[Collected data]
________________________

(** The ways a call ends without returning to its caller: the undefined
    behaviours of C++ the code can run into and, last, the host ending the
    process, which it does after it has delivered an [mtFatal] message
    (VapourSynth API 3, [logMessage]); the constructor carries the message
    log as it stands at that point. *)
Inductive undefined : Set :=
  | NullFormat          (* d->vi.format is a null pointer *)
  | NullNode            (* the clip handle is a null pointer *)
  | SrcppOverflow       (* srcpp[i] with i outside the 128 entries *)
  | UninitialisedRead   (* an entry of srcpp read before it was written *)
  | BadFrameArray       (* srcs[i] or frames[i] outside the array *)
  | BadPlane            (* a plane the frame does not have *)
  | ReadOutOfBounds     (* a sample read outside a source plane *)
  | WriteOutOfBounds    (* a sample written outside the destination plane *)
  | FloatToInt          (* int(acc) not representable *)
  | ShiftCount          (* 1U << n with n negative or at least 32 *)
  | HostAbort (log : list (VSMessageType * string)).

Inductive outcome (A : Type) : Type :=
  | Ret (a : A)
  | Undef (u : undefined).
Arguments Ret {A} a.
Arguments Undef {A} u.

#[global] Instance outcome_ret : MRet outcome := fun A a => Ret a.
#[global] Instance outcome_bind : MBind outcome := fun A B k m =>
  match m with
  | Ret a => k a
  | Undef u => Undef u
  end.

Definition of_option {A} (u : undefined) (o : option A) : outcome A :=
  match o with
  | Some a => Ret a
  | None => Undef u
  end.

________________________

In full and word for word, output the entries.

> **Output**
(** The ways a call ends without returning to its caller: the undefined
    behaviours of C++ the code can run into and, last, the host ending the
    process, which it does after it has delivered an [mtFatal] message
    (VapourSynth API 3, [logMessage]); the constructor carries the message
    log as it stands at that point. *)
Inductive undefined : Set :=
  | NullFormat          (* d->vi.format is a null pointer *)
  | NullNode            (* the clip handle is a null pointer *)
  | SrcppOverflow       (* srcpp[i] with i outside the 128 entries *)
  | UninitialisedRead   (* an entry of srcpp read before it was written *)
  | BadFrameArray       (* srcs[i] or frames[i] outside the array *)
  | BadPlane            (* a plane the frame does not have *)
  | ReadOutOfBounds     (* a sample read outside a source plane *)
  | WriteOutOfBounds    (* a sample written outside the destination plane *)
  | FloatToInt          (* int(acc) not representable *)
  | ShiftCount          (* 1U << n with n negative or at least 32 *)
  | HostAbort (log : list (VSMessageType * string)).

Inductive outcome (A : Type) : Type :=
  | Ret (a : A)
  | Undef (u : undefined).
Arguments Ret {A} a.
Arguments Undef {A} u.

#[global] Instance outcome_ret : MRet outcome := fun A a => Ret a.
#[global] Instance outcome_bind : MBind outcome := fun A B k m =>
  match m with
  | Ret a => k a
  | Undef u => Undef u
  end.

Definition of_option {A} (u : undefined) (o : option A) : outcome A :=
  match o with
  | Some a => Ret a
  | None => Undef u
  end.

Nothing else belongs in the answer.